Yes, the Hawkers need defenders who can take shelter from team albatrosses such as Brent Seabrook, as well as the inexplicable distaste of a coach like Stanley Cup winner Michael Kempny, apparently yes, and if it was the NFL, you’d need a starter . It is expected to be completed with the eighth general sketch, as Bears did with linebacker Rohane Smith in the same place, but that’s not the point, especially when it comes to defensive players, so do not look at it this way, because whoever gets developed will be here for several years and this need may change through the trade or development of other players who were called, yes, a few years ago.
However, a free agency matters. This can fix many of Hawks’ problems if they win John Carlson of Washington, who defended the season defenders in the regular season and the Stanley Cup playoffs. When you take into account that the Jastrzeb offensive begins with their defenses, Carlson is the prize.

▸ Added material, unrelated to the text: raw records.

(** C7. A yearly template is due only in the month it was created in,
    on the single day [min(day or 1, last day of the month)] once that
    day has been reached; in every other month nothing is due. *)
Theorem yearly_due_date_rule (rec : RecurringTransaction)
    (year month today_day : Z) :
  rt_frequency rec = "yearly"%string ->
  let target := Z.min (int_or (rt_day rec) 1) (Calendar.last_day_of year month) in
  dates_to_create rec year month today_day
    = (if (dt_month (rt_created_at rec) =? month) && (target <=? today_day)
       then [Fmt.ymd year month target] else [])
  /\ (dt_month (rt_created_at rec) <> month ->
      dates_to_create rec year month today_day = [])
  /\ (dt_month (rt_created_at rec) = month -> target <= today_day ->
      dates_to_create rec year month today_day = [Fmt.ymd year month target])
  /\ (dt_month (rt_created_at rec) = month -> today_day < target ->
      dates_to_create rec year month today_day = []).
Proof.
  intros Hfreq target. unfold dates_to_create, due_days.
  rewrite Hfreq. simpl String.eqb. cbv iota. fold target.
  repeat split.
  - destruct ((dt_month (rt_created_at rec) =? month) && (target <=? today_day));
      reflexivity.
  - intros Hm. apply Z.eqb_neq in Hm. now rewrite Hm.
  - intros Hm Ht. apply Z.eqb_eq in Hm. apply Z.leb_le in Ht. now rewrite Hm, Ht.
  - intros Hm Ht. apply Z.leb_gt in Ht. rewrite Ht, andb_false_r. reflexivity.
Qed.

End Recurrence.

(* ================================================================= *)
(** ** Queries over tables *)

Section Tables.

Lemma insert_row_In {A : Type} (before : A -> A -> bool) (x v : A) (l : list A) :
  In v (insert_row before x l) <-> v = x \/ In v l.
Proof.
  induction l as [|y l IH]; simpl.
  - intuition congruence.
  - destruct (before x y); simpl; rewrite ?IH; intuition congruence.
Qed.

Lemma order_by_In {A : Type} (before : A -> A -> bool) (v : A) (l : list A) :
  In v (order_by before l) <-> In v l.
Proof.
  induction l as [|x l IH]; simpl; [tauto|].
  rewrite insert_row_In, IH. intuition congruence.
Qed.

Lemma filter_all {A : Type} (f : A -> bool) (l : list A) :
  (forall x, In x l -> f x = true) -> filter f l = l.
Proof.
  induction l as [|x l IH]; simpl; intros H; [reflexivity|].
  rewrite (H x (or_introl eq_refl)). f_equal. apply IH. auto.
Qed.

Lemma filter_none {A : Type} (f : A -> bool) (l : list A) :
  (forall x, In x l -> f x = false) -> filter f l = [].
Proof.
  induction l as [|x l IH]; simpl; intros H; [reflexivity|].
  rewrite (H x (or_introl eq_refl)). apply IH. auto.
Qed.

Lemma find_none_all {A : Type} (f : A -> bool) (l : list A) :
  find f l = None -> forall x, In x l -> f x = false.
Proof. intros H x Hx. exact (find_none f l H x Hx). Qed.

(** Deleting by a key that identifies one row removes one row. *)
Lemma delete_by_key_length {A : Type} (key : A -> string) (k : string) (l : list A) :
  NoDup (map key l) ->
  (exists x, In x l /\ key x = k) ->
  List.length l = S (List.length (filter (fun x => negb (key x =? k)%string) l)).
Proof.
  induction l as [|y l IH]; simpl; intros Hnd [x [Hin Hk]]; [contradiction|].
  inversion Hnd as [|? ? Hnotin Hnd']; subst.
  destruct (String.eqb_spec (key y) (key x)) as [E|E]; simpl.
  - f_equal. symmetry. f_equal. apply filter_all.
    intros z Hz. apply negb_true_iff, String.eqb_neq.
    intros Ez. apply Hnotin. rewrite E, <- Ez. now apply in_map.
  - f_equal. apply IH; [assumption|].
    destruct Hin as [->|Hin]; [congruence|]. now exists x.
Qed.

End Tables.

(* ================================================================= *)
(** ** Cancelling a scheduled version and deleting a template *)

Section Cancel.

(** C8. [delete_recurring_version] answers 404 when no version has the
    identifier and 400 when the version's [effective_from] is not after
    today, leaving the store as it was in both cases; for a version
    strictly in the future it deletes the rows with that identifier and
    nothing else, and the version is absent from every history listing
    afterwards. *)
Theorem cancel_guard (version_id : string) (now : datetime) (db : Database) :
  let today := strftime_ymd now in
  let versions := recurring_transaction_versions db in
  let found := find (fun v => (rv_id v =? version_id)%string) versions in
  (found = None ->
     delete_recurring_version version_id now db
       = (inl (HTTP 404 "Version not found"), db))
  /\ (forall row, found = Some row ->
        str_le (rv_effective_from row) today = true ->
        delete_recurring_version version_id now db
          = (inl (HTTP 400 "Cannot delete past or current versions"), db))
  /\ (forall row, found = Some row ->
        str_gt (rv_effective_from row) today = true ->
        exists db',
          delete_recurring_version version_id now db = (inr tt, db')
          /\ recurring_transactions db' = recurring_transactions db
          /\ transactions db' = transactions db
          /\ categories db' = categories db
          /\ (forall v, In v (recurring_transaction_versions db') <->
                        In v versions /\ rv_id v <> version_id)
          /\ (NoDup (map rv_id versions) ->
              List.length versions
                = S (List.length (recurring_transaction_versions db')))
          /\ (forall recurring_id history,
                fst (get_recurring_versions recurring_id db') = inr history ->
                forall v, In v history -> rv_id v <> version_id)).
Proof.
  intros today versions found.
  unfold delete_recurring_version, bind, query, raise, execute.
  fold today versions found.
  split; [|split].
  - intros ->. reflexivity.
  - intros row -> Hle. rewrite Hle. reflexivity.
  - intros row Hfound Hgt. rewrite Hfound.
    rewrite str_gt_not_le in Hgt. apply negb_true_iff in Hgt. rewrite Hgt.
    eexists. split; [reflexivity|]. simpl.
    assert (Hin : forall v,
      In v (filter (fun v => negb (rv_id v =? version_id)%string) versions)
      <-> In v versions /\ rv_id v <> version_id).
    { intros v. rewrite filter_In, negb_true_iff, String.eqb_neq. tauto. }
    repeat split; try (apply Hin; assumption); try (apply Hin; tauto).
    + intros Hnd. apply (delete_by_key_length rv_id); [assumption|].
      apply find_some in Hfound. destruct Hfound as [Hr He].
      apply String.eqb_eq in He. now exists row.
    + intros recurring_id history.
      unfold get_recurring_versions, bind, query, raise. simpl.
      destruct (select_recurring recurring_id _); simpl; [|discriminate].
      intros [= <-] v Hv. apply order_by_In in Hv.
      apply filter_In in Hv. destruct Hv as [Hv _].
      apply Hin in Hv. tauto.
Qed.

(** C10. [delete_recurring_transaction] always answers its 204, also for
    an identifier no template has, and in that case the store is left as
    it was. *)
Theorem delete_recurring_always_succeeds (on_delete_cascade : bool)
    (recurring_id : string) (db : Database) :
  fst (delete_recurring_transaction on_delete_cascade recurring_id db) = inr tt
  /\ (select_recurring recurring_id db = None ->
      snd (delete_recurring_transaction on_delete_cascade recurring_id db) = db).
Proof.
  split; [reflexivity|].
  intros Hnone. unfold delete_recurring_transaction, execute. simpl.
  pose proof (find_none_all _ _ Hnone) as Hall.
  assert (Hex : existsb (fun r => (rt_id r =? recurring_id)%string)
                        (recurring_transactions db) = false).
  { apply not_true_is_false. intros Hex. apply existsb_exists in Hex.
    destruct Hex as [r [Hr He]]. rewrite (Hall r Hr) in He. discriminate. }
  rewrite Hex, andb_false_r.
  unfold set_recurring. rewrite filter_all.
  - now destruct db.
  - intros r Hr. now rewrite (Hall r Hr).
Qed.

End Cancel.

(* ================================================================= *)
(** ** The pending-version query *)

Section Pending.

Lemma find_app_none {A : Type} (f : A -> bool) (l l' : list A) :
  find f l = None -> find f (l ++ l') = find f l'.
Proof.
  induction l as [|x l IH]; simpl; [reflexivity|].
  destruct (f x); [discriminate|exact IH].
Qed.

Lemma find_app_some {A : Type} (f : A -> bool) (l l' : list A) (x : A) :
  find f l = Some x -> find f (l ++ l') = Some x.
Proof.
  induction l as [|y l IH]; simpl; [discriminate|].
  destruct (f y); [trivial|exact IH].
Qed.

(** A row appended to the table with a key strictly before every other
    key comes out first. *)
Lemma order_by_last_first {A : Type} (before : A -> A -> bool) (l : list A) (v : A) :
  (forall w, In w l -> before w v = false) ->
  hd_error (order_by before (l ++ [v])) = Some v.
Proof.
  induction l as [|x l IH]; simpl; intros H; [reflexivity|].
  destruct (order_by before (l ++ [v])) as [|h t] eqn:E.
  - simpl in IH. discriminate IH. auto.
  - simpl in IH. assert (h = v) as -> by (injection IH; auto).
    simpl. now rewrite (H x (or_introl eq_refl)).
Qed.





(** No pending version, no answer. *)
Lemma select_pending_none (recurring_id today : string) (db : Database) :
  (forall v, In v (recurring_transaction_versions db) ->
             rv_recurring_transaction_id v <> recurring_id) ->
  select_pending recurring_id today db = None.
Proof.
  intros H. unfold select_pending. rewrite filter_none; [reflexivity|].
  intros v Hv. unfold is_pending.
  apply H in Hv. apply String.eqb_neq in Hv. now rewrite Hv.
Qed.
(** [append(s, extra...)]: within the capacity the bytes go to the array of
    [s]; beyond it they go, after those of [s], to a new array.  How much
    room the runtime gives a new array is its choice; here it is what the
    bytes need, and nothing below appends to such a slice again. *)
Definition append (st : Store) (s : Slice) (extra : list byte) : Store * Slice :=
  let n := (slen s + length extra)%nat in
  if (n <=? scap s)%nat
  then (write st (arr s) (off s + slen s) extra, mkSlice (arr s) (off s) n (scap s))
  else (st ++ [bytes_of st s ++ extra], mkSlice (length st) 0 n n).

Definition Pad (st : Store) (b : Slice) : Store * Slice :=
  let md := Z.rem (Z.of_nat (slen b)) wordLength in
  if negb (md =? 0) then append st b (make (wordLength - md)) else (st, b).

Record Chunk : Type := mkChunk {
  Identifier : FourCC;
  Data : Slice
}.

Definition ByteLength (c : Chunk) : Z :=
  int64 (8 + PaddedLength (Z.of_nat (slen (Data c)))).

Section Session.
Variable W : Type.
Variable tWrite : W -> list byte -> outcome ((Z * option error) * W).
Variable tWriteAt : W -> list byte -> Z -> outcome ((Z * option error) * W).

(** [WriteChunk] of the writer; the transport is given the bytes that the
    padded slice holds after [Pad]. *)
Definition WriteChunk (w : writer.Writer) (t : W) (st : Store) (c : Chunk)
  : outcome ((Z * option error) * writer.Writer * W * Store) :=
  if negb (writer.closed w) then
    let newSize := int64 (writer.fileSize w + ByteLength c) in
    if (newSize >? MaxUint32) || (newSize <? writer.fileSize w)
    then Ret ((0, Some (fmt_Errorf "corrupted: wrote too many bytes - size overflow"
                          ErrCorrupted)), w, t, st)
    else
      let '(st, b) := Pad st (Data c) in
      '(n, err, t) <-
        internal.Write tWrite t
          [slice4 (Identifier c);
           LittleEndianUInt32Bytes (uint32 (Z.of_nat (slen (Data c))));
           bytes_of st b] ;;
      match err with
      | Some e => Ret ((n, Some e), w, t, st)
      | None =>
          Ret ((n, None),
               writer.mkWriter (writer.fileType w) (int64 (writer.fileSize w + n))
                 (writer.closed w), t, st)
      end
  else Ret ((0, Some ErrClosed), w, t, st).
(** * SpeedScanPro: URL validation, PageSpeed response normalisation, export

    A shallow embedding of [src/main.py] ([validate_url], [export_results])
    and [src/utils/api_client.py] ([PageSpeedInsightsAPI._fetch_metrics],
    [get_metrics]), followed by the properties proved about them.

    Python values are modelled as they reach the code: the upstream payload is
    whatever [response.json()] yields, i.e. a JSON value built from [None],
    [bool], [int], [float] (IEEE binary64, the kernel's primitive floats),
    [str], [list] and [dict].  A [dict] keeps insertion order, so it is an
    association list.  Python exceptions are values of [exn]; code that can
    raise runs in a small state-and-error monad whose state holds what the
    code prints and the local variable the [except] clause reads. *)

From Stdlib Require Import ZArith NArith List String Ascii Bool Lia PrimFloat.
Import ListNotations.
Local Open Scope string_scope.

Set Implicit Arguments.
Set Warnings "-register-all,-inexact-float".

(* ================================================================== *)
(** * Part I.  Python values *)
(* ================================================================== *)

Module Py.

(** [str] helpers.  Strings that are only compared, searched or concatenated
    are kept as [string]. *)

Fixpoint is_prefix (p s : string) : bool :=
  match p, s with
  | EmptyString, _ => true
  | String a p', String b s' => Ascii.eqb a b && is_prefix p' s'
  | String _ _, EmptyString => false
  end.

(** [needle in haystack] for two [str]. *)
Fixpoint is_substring (needle hay : string) : bool :=
  is_prefix needle hay ||
  match hay with
  | EmptyString => false
  | String _ hay' => is_substring needle hay'
  end.

(** [sep.join(parts)]. *)
Fixpoint join (sep : string) (parts : list string) : string :=
  match parts with
  | [] => ""
  | [p] => p
  | p :: rest => p ++ sep ++ join sep rest
  end.

(** [s.replace(a, b)] for one-character [a] and [b]. *)
Fixpoint replace_char (a b : ascii) (s : string) : string :=
  match s with
  | EmptyString => EmptyString
  | String c s' => String (if Ascii.eqb c a then b else c) (replace_char a b s')
  end.

(** [s.split(sep)] for a one-character separator: never the empty list. *)
Fixpoint split_on (sep : ascii) (s : string) : list string :=
  match s with
  | EmptyString => [EmptyString]
  | String c s' =>
      if Ascii.eqb c sep then EmptyString :: split_on sep s'
      else match split_on sep s' with
           | w :: ws => String c w :: ws
           | [] => [String c EmptyString]
           end
  end.

Definition upper_ascii (c : ascii) : ascii :=
  let n := nat_of_ascii c in
  if andb (Nat.leb 97 n) (Nat.leb n 122) then ascii_of_nat (n - 32) else c.

Definition lower_ascii (c : ascii) : ascii :=
  let n := nat_of_ascii c in
  if andb (Nat.leb 65 n) (Nat.leb n 90) then ascii_of_nat (n + 32) else c.

Fixpoint lower_str (s : string) : string :=
  match s with
  | EmptyString => EmptyString
  | String c s' => String (lower_ascii c) (lower_str s')
  end.

(** [word.capitalize()]: first character upper-cased, the rest lower-cased. *)
Definition capitalize (s : string) : string :=
  match s with
  | EmptyString => EmptyString
  | String c s' => String (upper_ascii c) (lower_str s')
  end.

(** Numbers: Python [int] is unbounded, [float] is binary64. *)
Inductive num : Type :=
  | PyInt (z : Z)
  | PyFloat (f : float).

(** What [response.json()] can return, and what the code builds from it. *)
Inductive json : Type :=
  | JNull
  | JBool (b : bool)
  | JNum (n : num)
  | JStr (s : string)
  | JList (l : list json)
  | JDict (d : list (string * json)).

Definition dict := list (string * json).

Fixpoint lookup (k : string) (d : dict) : option json :=
  match d with
  | [] => None
  | (k', v) :: d' => if String.eqb k k' then Some v else lookup k d'
  end.

Definition has_key (k : string) (d : dict) : bool :=
  match lookup k d with Some _ => true | None => false end.

(** [d[k] = v]: overwrite in place when the key exists, append otherwise. *)
Fixpoint dict_set (d : dict) (k : string) (v : json) : dict :=
  match d with
  | [] => [(k, v)]
  | (k', v') :: d' =>
      if String.eqb k k' then (k', v) :: d' else (k', v') :: dict_set d' k v
  end.

Definition keys (d : dict) : list string := map fst d.

Definition is_null (v : json) : bool :=
  match v with JNull => true | _ => false end.

Definition is_str (v : json) : bool :=
  match v with JStr _ => true | _ => false end.

(** [type(v).__name__]. *)
Definition type_name (v : json) : string :=
  match v with
  | JNull => "NoneType"
  | JBool _ => "bool"
  | JNum (PyInt _) => "int"
  | JNum (PyFloat _) => "float"
  | JStr _ => "str"
  | JList _ => "list"
  | JDict _ => "dict"
  end.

First, trade exchange guarantees the player that Hawks is willing, instead of the whims of free aggression bidding in the hard league, even if Hawks can spend millions more than in recent years.
Second, urgency. The Hawks have experienced the first round of playoff playoffs in 2016 and 17, and then left the postseason in the 18th. They have not won the Stanley Cup since 2015, which is a lifetime series that advertised as “One Goal.”
Thirdly, “one goal” is still the only goal. The Hawks remain in the championship window with Jonathan Toews, Patrick Kane and Duncan Keith, barely visible. Regardless of the increase we’ve seen from Nick Schmaltz, Alex DeBrincat and Vinnie Hinostroz, along with what should be a better offensive opportunity for defender Gustav Forsling, hel-LO, Joel Quenneville, the fate of Hawks begins with three guys with three rings a piece.
So if you’re Bowman, and your owner says something like that, you can worry about your job. I do not say he does it, and he does. But he could. In fact, he could have worried about his job so much that he could trade a No. 8 tradesman who helps a lot in need. In hockey jargon it is a checking strategy that does not absolve the Wirtz from the chair.
Of course, Quenneville will still have to play the guy and play the guy in the right places, which is always a problem, but his job is there too, so you’d think everyone would understand the subject of the exercise.
But here is something, a caveat, maybe lead buried: goalkeeper Corey Crawford. None of the above spitballing that the so-called contender for the actual challenger does not matter if this long, mysterious lack of information about Crawford proves to be hockey kabuki, intended to hide the ending career of the problem, until the Hawks somehow get number 1 goalkeeper .
It is not that Crawford is the only goalkeeper able to fill Hawks’ hollow, but the backup parade last season did not give an answer. Hawks need Crawford, who wore them for the first few months last season, or must take someone who is able to play this way – maybe this is the place where number 8 is chosen – or they can make the Wirtz get out of chairs for thanksgiving.